> [Collected data]:
(** Matrix-vector product, one row at a time, and the least-squares
    objective [|A c - b|^2] that [householderQr().solve] minimises. *)
Fixpoint dot (a b : list R) : R :=
  match a, b with
  | x :: a', y :: b' => x * y + dot a' b'
  | _, _ => 0
  end.

Fixpoint residual (A : list (list R)) (b c : list R) : R :=
  match A, b with
  | row :: A', bi :: b' => (dot row c - bi)² + residual A' b' c
  | _, _ => 0
  end.

Definition least_squares (n : nat) (A : list (list R)) (b c : list R) : Prop :=
  length c = n /\
  forall c', length c' = n -> residual A b c <= residual A b c'.

(** [xs] holds at most [n] distinct values. *)
Definition at_most_distinct (n : nat) (xs : list R) : Prop :=
  exists l, incl xs l /\ (length l <= n)%nat.

(** Polynomials as coefficient lists, lowest degree first. *)
Fixpoint padd (p q : list R) : list R :=
  match p, q with
  | [], _ => q
  | _, [] => p
  | a :: p', b :: q' => (a + b) :: padd p' q'
  end.

Definition pscale (a : R) (p : list R) : list R := map (Rmult a) p.




(** ** Sample runs *)

(** A solver stand-in that returns four zero coefficients, and an MPC stand-in
    that returns steering at the 25 degree bound, throttle 1 and one predicted
    point. *)
Definition qr_zero (_ : list (list R)) (_ : list R) : list R := [0; 0; 0; 0].
Definition mpc_at_bound (_ _ : list R) : list R := [deg2rad 25; 1; 5; 0].

(** A solver stand-in that returns the cubic 3 + x. *)
Definition qr_offset (_ : list (list R)) (_ : list R) : list R := [3; 1; 0; 0].


(** Six waypoints straight ahead of a car at the origin that moves at speed
    10 along the x axis. *)
Definition j_six : telemetry :=
  {| j_ptsx := [1; 2; 3; 4; 5; 6]; j_ptsy := [0; 0; 0; 0; 0; 0];
     j_x := 0; j_y := 0; j_psi := 0; j_speed := 10;
     j_steering_angle := 0; j_throttle := 0 |}.

(** The same event with a seventh waypoint. *)
Definition j_seven : telemetry :=
  {| j_ptsx := [1; 2; 3; 4; 5; 6; 7]; j_ptsy := [0; 0; 0; 0; 0; 0; 9];
     j_x := 0; j_y := 0; j_psi := 0; j_speed := 10;
     j_steering_angle := 0; j_throttle := 0 |}.

(** The same event with only the first four waypoints. *)
Definition j_four : telemetry :=
  {| j_ptsx := [1; 2; 3; 4]; j_ptsy := [0; 0; 0; 0];
     j_x := 0; j_y := 0; j_psi := 0; j_speed := 10;
     j_steering_angle := 0; j_throttle := 0 |}.

(** ** The message layer of [main.cpp] *)

(** A [std::string] is its sequence of characters; the position
    [string::npos] that a failed search returns is [None]. *)
Definition text : Type := list Ascii.ascii.

(** [size_t] arithmetic wraps around at 64 bits. *)
Definition size_t (z : Z) : Z := (z mod 2 ^ 64)%Z.

(** Does [pat] sit at the front of [s]? *)
Fixpoint starts_with (pat s : text) : bool :=
  match pat, s with
  | [], _ => true
  | _ :: _, [] => false
  | a :: pat', b :: s' => Ascii.eqb a b && starts_with pat' s'
  end.

(** [s.find(pat)]: the first position at which [pat] occurs. *)
Fixpoint find (pat s : text) : option nat :=
  match s with
  | [] => if starts_with pat [] then Some O else None
  | _ :: s' =>
      if starts_with pat s then Some O else option_map S (find pat s')
  end.

(** [s.rfind(pat)]: the last position at which [pat] occurs. *)
Fixpoint rfind (pat s : text) : option nat :=
  match s with
  | [] => if starts_with pat [] then Some O else None
  | _ :: s' =>
      match rfind pat s' with
      | Some m => Some (S m)
      | None => if starts_with pat s then Some O else None
      end
  end.

(** [s.find_first_of(chars)]: the first position that holds one of the
    characters of [chars]. *)
Fixpoint find_first_of (chars s : text) : option nat :=
  match s with
  | [] => None
  | c :: s' =>
      if existsb (Ascii.eqb c) chars then Some O
      else option_map S (find_first_of chars s')
  end.

(** [s.substr(pos, count)] for [pos <= s.size()]: the characters from [pos]
    on, [min(count, size - pos)] of them. *)
Definition substr (s : text) (pos count : Z) : text :=
  let rlen := Z.min count (Z.of_nat (length s) - pos) in
  firstn (Z.to_nat rlen) (skipn (Z.to_nat pos) s).

(** [hasData] (lines 23-33) *)
Definition hasData (s : text) : text :=
  let found_null := find ["n"; "u"; "l"; "l"]%char s in
  let b1 := find_first_of ["["]%char s in
  let b2 := rfind ["}"; "]"]%char s in
  match found_null with
  | Some _ => []
  | None =>
      match b1, b2 with
      | Some b1, Some b2 =>
          substr s (Z.of_nat b1) (size_t (Z.of_nat b2 - Z.of_nat b1 + 2))
      | _, _ => []
      end
  end.

(** [string(data)] for a [char *]: the characters up to the first NUL. *)
Fixpoint until_nul (data : text) : text :=
  match data with
  | [] => []
  | c :: rest =>
      if Ascii.eqb c Ascii.zero then [] else c :: until_nul rest
  end.

(** What the message handler does with an incoming frame (lines 79-86 and
    202-206): nothing, the manual-driving reply, or [json::parse] on the
    payload. *)
Inductive branch : Type :=
| Ignored
| ManualDriving
| Parse (s : text).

> [PROBLEM]: Find how many lines in the data above include the string "rfind", and give that number alone.

> [EXERCISE ANSWER]: 4